Medicine
How to staff hospitals
John Rowan Wilson
If two men ride a horse, goes the old saying, one must ride behind. This bitter but inescapable fact is at the root of the most serious current problem of the Health Service: the question of how to staff the regional non-teaching hospitals.
With a few exceptions, all the hospitals that are household names in Britain are teaching hospitals. Many of them are ancient and venerable foundations. Names such as Bart's or Thomas's carry a cachet which brings to their consultants not only private fees but an automatic public respect which may or may not be justified by actual achievement. They are the inheritors of an aristocratic structure, based on the traditional distinction between voluntary institutions and those dependent on the rates, which has been carried over into the nationally financed Health Service.
Not only do the teaching hospitals have the prestige, but they have also more public money to support it. They have no staff shortage. indeed, quite the opposite. They are populoted by huge clinical and experimental units, headed by professors who spend a large proportion of their time attending committees and learned societies and travelling abroad to instructional conferences. Under the professors are senior registrars, registrars, senior house officers and housemen, in quantities that sometimes seem to outnumber the patients. Many of them will privately complain about the small amount of work they have to do. Like all courtiers, they chafe at the boredom and the servitude of the Court. But ambition binds them to it nevertheless.
And if they did have a temptation to rebel, a vist to the Alderman Higginbottom Memorial Hospital at East Slagthorpe would soon bring them to heel. Here they would see the other face of the hospital service: gloomy corridors, antiquated equipment, crowded wards, and a disillusioned staff far too busy with trying to keep the waiting list under control to engage in intellectual controversy or the fashionable refinements of research.
Slagthorpe, in fact, is the back end of the horse. The only trouble is that there is nobody to sit on it. Sooner than accept these miserable conditions, British graduates emigrate in droves to America and the Commonwealth, leaving the Health Service to do as best it can with doctors from Commonwealth countries who are faced with even worse conditions at home.

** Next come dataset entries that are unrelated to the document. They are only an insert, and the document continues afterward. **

(* ===== verification/QualityStore.v ===== *)
(** The rules of datasets: quality/repository_rules.go and quality/service.go, with
    the constraints of migrations/000008_quality_rules.sql. *)

From S2P Require Import Prelude GoStrings Json Queue JobModel Schema Sql Sha256 GoValue QualityRules Authz Upload UploadModel Svc DatasetStore.

Open Scope Z_scope.

(** ** Data *)

(** A row of [quality_rules]; [column_scope] is NOT NULL. *)
Record Rule := mkRule {
  qr_id : uuid; qr_owner_user_id : uuid; qr_dataset_id : uuid; qr_name : string;
  qr_column_scope : list string; qr_rule_type : string; qr_configuration : members;
  qr_severity : string; qr_enabled : bool; qr_created_by : uuid;
  qr_created_at : time; qr_updated_at : time; qr_deleted_at : option time
}.

Record RuleCreateRequest := mkRuleCreateRequest {
  qc_DatasetID : uuid; qc_Name : string; qc_ColumnScope : option (list string); qc_RuleType : string;
  qc_Configuration : option members; qc_Severity : string; qc_Enabled : option bool
}.

(** [None] is a nil pointer; a pointer to a nil slice or map is [Some None]. *)
Record RuleUpdateRequest := mkRuleUpdateRequest {
  qu_Name : option string; qu_ColumnScope : option (option (list string)); qu_RuleType : option string;
  qu_Configuration : option (option members); qu_Severity : option string; qu_Enabled : option bool
}.

Record RuleListQuery := mkRuleListQuery {
  ql_OwnerUserID : option uuid; ql_DatasetID : option uuid; ql_Page : Z; ql_PageSize : Z
}.

Record RulePage := mkRulePage { rp_Items : list Rule; rp_Page : Z; rp_PageSize : Z; rp_Total : Z }.

(** The tables this package works on, beside those of datasets. *)
Record QDB := mkQDB { q_upload : UDB; q_rules : gmap uuid Rule; q_audit : list AuditRow }.

Definition on_rules (f : gmap uuid Rule → gmap uuid Rule) (d : QDB) : QDB :=
  mkQDB (q_upload d) (f (q_rules d)) (q_audit d).
Definition on_q_audit (f : list AuditRow → list AuditRow) (d : QDB) : QDB :=
  mkQDB (q_upload d) (q_rules d) (f (q_audit d)).

Abbreviation get_qdb := (gets (λ d : QDB, d)).

Definition ErrNotNull : GoError := ErrText "null value violates not-null constraint".

(** ** Constraints *)

Fixpoint jsonb_text (v : json) : bool :=
  match v with
  | JNull | JBool _ | JNum _ => true
  | JStr s => negb (has_byte 0 (bytes_of s))
  | JArr l => forallb jsonb_text l
  | JObj l => forallb (λ kv, negb (has_byte 0 (bytes_of kv.1)) && jsonb_text kv.2) l
  end.

Definition stored_rule_types : list string :=
  ["NOT_NULL"; "UNIQUE"; "BETWEEN"; "MIN_LENGTH"; "MAX_LENGTH"; "REGEX"; "EMAIL_FORMAT"; "DATE_FORMAT";
   "ALLOWED_VALUES"; "COLUMN_TYPE"; "ROW_COUNT_BETWEEN"; "REFERENTIAL_SET"].

Definition rule_checks (r : Rule) : bool :=
  (1 <=? char_length (qr_name r)) && (char_length (qr_name r) <=? 120) && negb (contains_any (qr_name r) [13; 10]%N)
  && bool_decide (qr_rule_type r ∈ stored_rule_types)
  && bool_decide (qr_severity r ∈ ["INFO"; "WARNING"; "ERROR"; "CRITICAL"])
  && (Z.of_nat (length (qr_column_scope r)) <=? 256).

Definition rule_text (r : Rule) : bool :=
  pg_text (qr_name r) && forallb pg_text (qr_column_scope r) && pg_text (qr_rule_type r) && pg_text (qr_severity r)
  && jsonb_text (JObj (qr_configuration r)).

(** The unique index on (dataset_id, name) of the active rules. *)
Definition rule_name_taken (d : QDB) (r : Rule) : bool :=
  existsb (λ x, bool_decide (qr_id x ≠ qr_id r ∧ qr_dataset_id x = qr_dataset_id r ∧ qr_name x = qr_name r
                             ∧ qr_deleted_at x = None)) (rows (q_rules d)).

Definition put_rule (r : Rule) : Tx QDB unit :=
  d ← get_qdb;
  _ ← require (rule_text r) ErrEncoding;
  _ ← require (rule_checks r) ErrCheckViolation;
  _ ← require (negb (rule_name_taken d r)) ErrRuleNameUsed;
  modify (on_rules (insert (qr_id r) r)).

Definition audit (actorID : uuid) (action : string) (ruleID : uuid) : Tx QDB unit :=
  d ← get_qdb;
  _ ← require (bool_decide (actorID ∈ u_users (q_upload d))) ErrReferenceViolation;
  modify (on_q_audit (λ l, l ++ [mkAuditRow (Some actorID) action "quality_rule" (uuid_string ruleID) ""])).

(** ** The repository *)

Definition enabledValue (value : option bool) : bool := default true value.

(** A nil slice is the SQL value NULL.  [configuration] is the text of the map. *)
Definition Rule_Create (ownerID actorID : uuid) (request : RuleCreateRequest) : Tx QDB Rule :=
  id ← uuid_new;
  now ← sql_now;
  d ← get_qdb;
  columns ← lift_opt ErrNotNull (qc_ColumnScope request);
  configuration ← lift_opt ErrCheckViolation (qc_Configuration request);
  let rule := mkRule id ownerID (qc_DatasetID request) (qc_Name request) columns (qc_RuleType request)
                configuration (qc_Severity request) (enabledValue (qc_Enabled request)) actorID now now None in
  _ ← require (negb (bool_decide (is_Some (q_rules d !! id)))) ErrRuleNameUsed;
  _ ← put_rule rule;
  _ ← require (bool_decide (ownerID ∈ u_users (q_upload d)) && bool_decide (actorID ∈ u_users (q_upload d))
               && bool_decide (is_Some (u_datasets (q_upload d) !! qc_DatasetID request))) ErrReferenceViolation;
  _ ← audit actorID "quality_rule.created" id;
  mret rule.

Definition rule_listed (query : RuleListQuery) (r : Rule) : bool :=
  bool_decide (qr_deleted_at r = None)
  && match ql_OwnerUserID query with Some u => bool_decide (qr_owner_user_id r = u) | None => true end
  && match ql_DatasetID query with Some u => bool_decide (qr_dataset_id r = u) | None => true end.

Definition rule_newer (x y : Rule) : bool :=
  (qr_created_at y <? qr_created_at x) || ((qr_created_at x =? qr_created_at y) && (qr_id x <? qr_id y)%N).

(** The count and the page are two queries, in the states [d] and [d1]. *)
Definition Rule_List (query : RuleListQuery) (d d1 : QDB) : res RulePage :=
  if (ql_Page query <? 1) || (ql_PageSize query <? 1) || (100 <? ql_PageSize query) then Err ErrQualityInvalidInput else
  let total := length (filter (λ r, rule_listed query r = true) (rows (q_rules d))) in
  let offset := wrap64 ((ql_Page query - 1) * ql_PageSize query) in
  if offset <? 0 then Err (ErrText "OFFSET must not be negative") else
  let items := take (Z.to_nat (ql_PageSize query)) (drop (Z.to_nat offset)
    (sort_by rule_newer (filter (λ r, rule_listed query r = true) (rows (q_rules d1))))) in
  Ok (mkRulePage items (ql_Page query) (ql_PageSize query) (Z.of_nat total)).

Definition active_rule (d : QDB) (ruleID : uuid) : option Rule :=
  r ← q_rules d !! ruleID; if bool_decide (qr_deleted_at r = None) then Some r else None.

Definition Rule_Get (ruleID : uuid) (d : QDB) : res Rule :=
  match active_rule d ruleID with Some r => Ok r | None => Err ErrRuleNotFound end.

(** [optionalConfiguration]: a pointer to a nil map would be the text [null]. *)
Definition optionalConfiguration (value : option (option members)) : option json :=
  (λ c, match c with Some m => JObj m | None => JNull end) <$> value.

(** COALESCE with NULL for a nil pointer and for a nil slice. *)
Definition Rule_Update (ruleID actorID : uuid) (request : RuleUpdateRequest) : Tx QDB Rule :=
  now ← sql_now;
  d ← get_qdb;
  r ← lift_opt ErrRuleNotFound (active_rule d ruleID);
  configuration ← match optionalConfiguration (qu_Configuration request) with
                  | None => mret (qr_configuration r)
                  | Some (JObj m) => mret m
                  | Some _ => fail ErrCheckViolation
                  end;
  let rule := mkRule (qr_id r) (qr_owner_user_id r) (qr_dataset_id r)
                (default (qr_name r) (qu_Name request))
                (default (qr_column_scope r) (mjoin (qu_ColumnScope request)))
                (default (qr_rule_type r) (qu_RuleType request)) configuration
                (default (qr_severity r) (qu_Severity request)) (default (qr_enabled r) (qu_Enabled request))
                (qr_created_by r) (qr_created_at r) now (qr_deleted_at r) in
  _ ← put_rule rule;
  _ ← audit actorID "quality_rule.updated" ruleID;
  mret rule.

Definition Rule_Delete (ruleID actorID : uuid) : Tx QDB unit :=
  now ← sql_now;
  d ← get_qdb;
  r ← lift_opt ErrRuleNotFound (active_rule d ruleID);
  _ ← modify (on_rules (insert ruleID
        (mkRule (qr_id r) (qr_owner_user_id r) (qr_dataset_id r) (qr_name r) (qr_column_scope r) (qr_rule_type r)
           (qr_configuration r) (qr_severity r) (qr_enabled r) (qr_created_by r) (qr_created_at r) now (Some now))));
  audit actorID "quality_rule.deleted" ruleID.

(** ** The service

    Reads and the write are transactions of their own: [d], [d1], [d2] are the
    states other requests left for each. *)

Definition rule_normalizePagination (page pageSize : Z) : res (Z * Z) :=
  let page := if bool_decide (page = 0) then 1 else page in
  let pageSize := if bool_decide (pageSize = 0) then 20 else pageSize in
  if (page <? 1) || (pageSize <? 1) || (100 <? pageSize) then Err ErrQualityInvalidInput
  else Ok (page, pageSize).

Definition authorizeDataset (principal : Principal) (datasetID : uuid) (scope : string) (d : QDB) : res Dataset :=
  _ ← guard_err (negb (bool_decide (datasetID = uuid_nil))) ErrQualityInvalidInput;
  item ← FindDataset datasetID (q_upload d);
  _ ← guard_err (bool_decide (ds_deleted_at item = None) && CanAccessOwner principal (ds_owner_user_id item) scope)
        ErrForbidden;
  Ok item.

Section service.
Context `{GoArch, Regexp}.

Definition definition_of (name : string) (columns : option (list string)) (ruleType : string)
  (configuration : option members) (severity : string) (enabled : bool) : quality.Definition_ :=
  quality.mkDefinition name columns ruleType (any_of_members <$> configuration) severity enabled.

(** The request the repository gets.  The configuration of the definition is a copy
    of the given one ([cloneMap]), here kept as JSON. *)
Definition create_request (principal : Principal) (request : RuleCreateRequest) (d : QDB) : res (uuid * RuleCreateRequest) :=
  _ ← RequireScope principal ScopeDatasetsWrite;
  datasetItem ← authorizeDataset principal (qc_DatasetID request) ScopeDatasetsWrite d;
  let enabled := default true (qc_Enabled request) in
  definition ← quality.ValidateDefinition (definition_of (qc_Name request) (qc_ColumnScope request)
                 (qc_RuleType request) (qc_Configuration request) (qc_Severity request) enabled);
  Ok (ds_owner_user_id datasetItem,
      mkRuleCreateRequest (ds_id datasetItem) (quality.Name definition) (quality.ColumnScope definition)
        (quality.RuleType definition) (Some (default [] (qc_Configuration request)))
        (quality.Severity definition) (Some (quality.Enabled definition))).

Definition QualityService_Create (principal : Principal) (request : RuleCreateRequest) (o : Oracle) (d d1 : QDB)
  : res Rule * QDB :=
  match create_request principal request d with
  | Err e => (Err e, d1)
  | Ok (ownerID, request) => transact (Rule_Create ownerID (UserID principal) request) o d1
  end.

Definition QualityService_List (principal : Principal) (datasetID : option uuid) (page pageSize : Z) (d d1 d2 : QDB)
  : res RulePage :=
  _ ← RequireScope principal ScopeDatasetsRead;
  pg ← rule_normalizePagination page pageSize;
  _ ← match datasetID with
      | Some id => _ ← authorizeDataset principal id ScopeDatasetsRead d; Ok tt
      | None => Ok tt
      end;
  let ownerID := if bool_decide (Role principal = RoleAdmin) then None else Some (UserID principal) in
  Rule_List (mkRuleListQuery ownerID datasetID pg.1 pg.2) d1 d2.

Definition authorized_rule (principal : Principal) (ruleID : uuid) (scope : string) (d d1 : QDB) : res Rule :=
  _ ← RequireScope principal scope;
  rule ← Rule_Get ruleID d;
  _ ← authorizeDataset principal (qr_dataset_id rule) scope d1;
  Ok rule.

Definition QualityService_Get (principal : Principal) (ruleID : uuid) (d d1 : QDB) : res Rule :=
  authorized_rule principal ruleID ScopeDatasetsRead d d1.

(** All six fields are written, whichever of them the request names. *)
Definition update_request (existing : Rule) (request : RuleUpdateRequest) : res RuleUpdateRequest :=
  let configuration := default (Some (qr_configuration existing)) (qu_Configuration request) in
  validated ← quality.ValidateDefinition (definition_of
    (default (qr_name existing) (qu_Name request))
    (default (Some (qr_column_scope existing)) (qu_ColumnScope request))
    (default (qr_rule_type existing) (qu_RuleType request)) configuration
    (default (qr_severity existing) (qu_Severity request)) (default (qr_enabled existing) (qu_Enabled request)));
  Ok (mkRuleUpdateRequest (Some (quality.Name validated)) (Some (quality.ColumnScope validated))
        (Some (quality.RuleType validated)) (Some (Some (default [] configuration)))
        (Some (quality.Severity validated)) (Some (quality.Enabled validated))).

Definition QualityService_Update (principal : Principal) (ruleID : uuid) (request : RuleUpdateRequest) (o : Oracle)
  (d d1 d2 : QDB) : res Rule * QDB :=
  match (existing ← authorized_rule principal ruleID ScopeDatasetsWrite d d1; update_request existing request) with
  | Err e => (Err e, d2)
  | Ok request => transact (Rule_Update ruleID (UserID principal) request) o d2
  end.

Definition QualityService_Delete (principal : Principal) (ruleID : uuid) (o : Oracle) (d d1 d2 : QDB)
  : res unit * QDB :=
  match authorized_rule principal ruleID ScopeDatasetsWrite d d1 with
  | Err e => (Err e, d2)
  | Ok _ => transact (Rule_Delete ruleID (UserID principal)) o d2
  end.
End service.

The powers-that-be are aware of the problem, having been subjected to a barrage of complaints from the Regional Hospitals for the last two decades. A special committee, staffed jointly by the Health Departments and representatives of the consultants, has been considering the question for the last five years. Occasionally this committee publishes interim reports (the most recent of which appeared a fortnight ago), analysing the position and recommending various expedients to patch up the existing system.
But none of the measures so far make any real difference to the situation. It is no use, for instance, increasing the numbers of doctors in training if, as soon as they are trained, they take one look at the Higginbottom Memorial and book their passages to Toronto or Salt Lake City. It is no use fooling ourselves that in some wonderful way the development of 'community medicine' will dissolve the occupants of hospital beds into thin air. And it is of little value to declare that junior doctors shall be entitled to more study leave and time off when the staffing situation is such that they can only take it at the cost of neglecting their patients.

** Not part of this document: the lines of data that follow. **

Lemma api_key_life_witness :
  ∃ q, example_key_use = Some q ∧ UserID q = usr_ID example_user ∧ HasScope q ScopeJobsRead = true
    ∧ ScopeJobsRead ∈ [ScopeJobsRead].
Proof.
  pose proof example_key_used as Hu. apply fmap_Some in Hu as (q&Hq&[= Hr _]). exists q. split; [exact Hq|].
  unfold example_key_use in Hq. destruct example_key as [[created|l] w1] eqn:Ek; [|discriminate Hq].
  destruct (IdentityService_AuthenticateAPIKey _ _ _ _) as [[p|l] w3] eqn:Ea; [|discriminate Hq]. injection Hq as ->.
  destruct (api_key_life example_service (principalForUser example_user AuthMethodBearer) "ci" [ScopeJobsRead] "r3"
    (still 5000 (2 * Hour)) (mkPWorld (pw_db example_registration.2) 0) created w1 (pw_db w1) (still 6000 (3 * Hour)) 0 q w3
    example_registration_run (still_respects _ _) (still_respects _ _) Ek (rtc_refl _ _) Ea) as (H1&H2&_).
  split; [exact H1|]. split; [symmetry; exact Hr|]. apply (H2 ScopeJobsRead). symmetry. exact Hr.
Defined.

(** C38. An access token stands for its user as the user is now, until it expires.
    Take a token that a configured service, with an issuer, issued for a user id (of 128
    bits), and any reachable database.  A request
    that presents it between the moment it was issued and a second before the expiry
    announced with it, by the clock the request reads, authenticates as that user with
    the role and the scopes stored at that time, or is refused when the user has been
    disabled or is gone; this when the lookup meets no fault and nothing is committed
    during the request.  A request whose clock reads the expiry or later is refused,
    whatever the database does.  And whatever others commit meanwhile, a bearer token
    that authenticates at all is, at the clock of the request, a valid access token of
    this issuer that is not past its expiry, whose subject is the user authenticated,
    and that user is not disabled and has the role and scopes then stored. *)
Theorem access_token_current `{UuidParser, JWT, Argon2, UnicodeTables, MailParser, PgLower} s u t id token expiresAt e d n :
  identity_run empty_idb d → validateService s = Ok tt → ats_Issuer (is_AccessTokens s) ≠ "" → (u < 2 ^ 128)%N →
  AccessTokenService_Issue (is_AccessTokens s) u t id = Ok (token, expiresAt) →
  (quiet e → t <= p_now e n → p_now e n + Second <= expiresAt →
   IdentityService_AuthenticateBearer s token e (mkPWorld d n)
   = (match i_users d !! u with
      | Some r => if bool_decide (ur_disabled_at r = None)
                  then SOk (mkPrincipal u (ur_role r) (scopes_of d u) AuthMethodBearer) else SErr [ErrInvalidCredentials]
      | None => SErr [ErrInvalidCredentials]
      end, mkPWorld d (S (S n))))
  ∧ (expiresAt <= p_now e n →
     (IdentityService_AuthenticateBearer s token e (mkPWorld d n)).1 = SErr [ErrInvalidCredentials])
  ∧ ∀ other e2 p w', respects identity_run e2 →
      IdentityService_AuthenticateBearer s other e2 (mkPWorld d n) = (SOk p, w') →
      ∃ r claims, i_users (pw_db w') !! UserID p = Some r ∧ ur_disabled_at r = None
        ∧ Role p = ur_role r ∧ Scopes p = scopes_of (pw_db w') (UserID p)
        ∧ jwt_ParseWithClaims (ats_SigningKey (is_AccessTokens s)) (ats_Issuer (is_AccessTokens s)) (p_now e2 n) other = Some claims
        ∧ ac_TokenType claims = "access" ∧ ac_Issuer claims = ats_Issuer (is_AccessTokens s)
        ∧ uuid_Parse (ac_Subject claims) = Some (UserID p)
        ∧ ∀ x, ac_ExpiresAt claims = Some x → p_now e2 n < x.
Proof.
  intros Hd Hs Hiss Hu Hissue. pose proof (identity_run_inv _ _ Hd ident_inv_empty) as Hi. split; [|split].
  - intros Hq Hlo Hhi. rw (AuthenticateBearer_quiet s token e d n u Hq Hs); [by eapply Issue_Parse|].
    destruct (i_users d !! u) as [r|] eqn:Er; [|done]. unfold principalForUser, user_of_row. simpl.
    by rw (inv_user_id _ Hi _ _ Er).
  - intros Hlate. apply AuthenticateBearer_refused; [|done]. by eapply Issue_expired.
  - intros other e2 p w' He2 Ha. destruct (AuthenticateBearer_ok s _ _ (mkPWorld d n) _ _ Hi He2 Ha) as (r&_&Hr&Hdis&Hp&_&Hparse).
    destruct (Parse_sound _ _ _ _ Hparse) as (_&_&claims&Hc&Ht&Hi'&Hsub&Hx). exists r, claims. split; [done|]. split; [done|].
    split; [by rw Hp|]. split; [by rw Hp|]. done.
Qed.

Lemma access_token_current_witness :
  ∃ token expiresAt, AccessTokenService_Issue (is_AccessTokens example_service) (usr_ID example_user) (2 * Hour) 5 = Ok (token, expiresAt)
    ∧ (IdentityService_AuthenticateBearer example_service token (still 3000 (2 * Hour)) (mkPWorld (pw_db example_registration.2) 0)).1
      = SOk (mkPrincipal (usr_ID example_user) RoleUser DefaultUserScopes AuthMethodBearer).
Proof.
  destruct (AccessTokenService_Issue (is_AccessTokens example_service) (usr_ID example_user) (2 * Hour) 5) as [[token expiresAt]|x] eqn:E.
  2: { exfalso. assert (is_ok (AccessTokenService_Issue (is_AccessTokens example_service) (usr_ID example_user) (2 * Hour) 5) = true) as Hx
         by (vm_compute; reflexivity). rw E in Hx. discriminate Hx. }
  exists token, expiresAt. split; [reflexivity|].
  destruct (access_token_current example_service (usr_ID example_user) (2 * Hour) 5 token expiresAt (still 3000 (2 * Hour))
    (pw_db example_registration.2) 0 example_registration_run) as [H _]; [reflexivity|discriminate|vm_compute; reflexivity|exact E|].
  rw H; [apply still_quiet|reflexivity| |].
  - rw (Issue_expiry _ _ _ _ _ _ E). vm_compute. discriminate.
  - vm_compute. reflexivity.
Defined.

What is the real remedy? It lies in a complete reconsideration of the present class structure in medicine. The regional hospitals must not only be given more money for buying modern facilities, but their junior staff must be given much better career opportunities. There must be an end to the system by which the path to a consultant job lies through research on animals rather than on clinical experience with patients. This would help to clear some of the excess doctors out •of the ieaching hospitals into places where they could get down to some useful work. It would also make up part of the staff shortage in the regional hospitals. The rest could be made up by the more effective use of part-time GPs. They used to do valuable work in their local hospitals before the Health Service turfed them out. It is high time they were asked, on satisfactory terms, to come back again.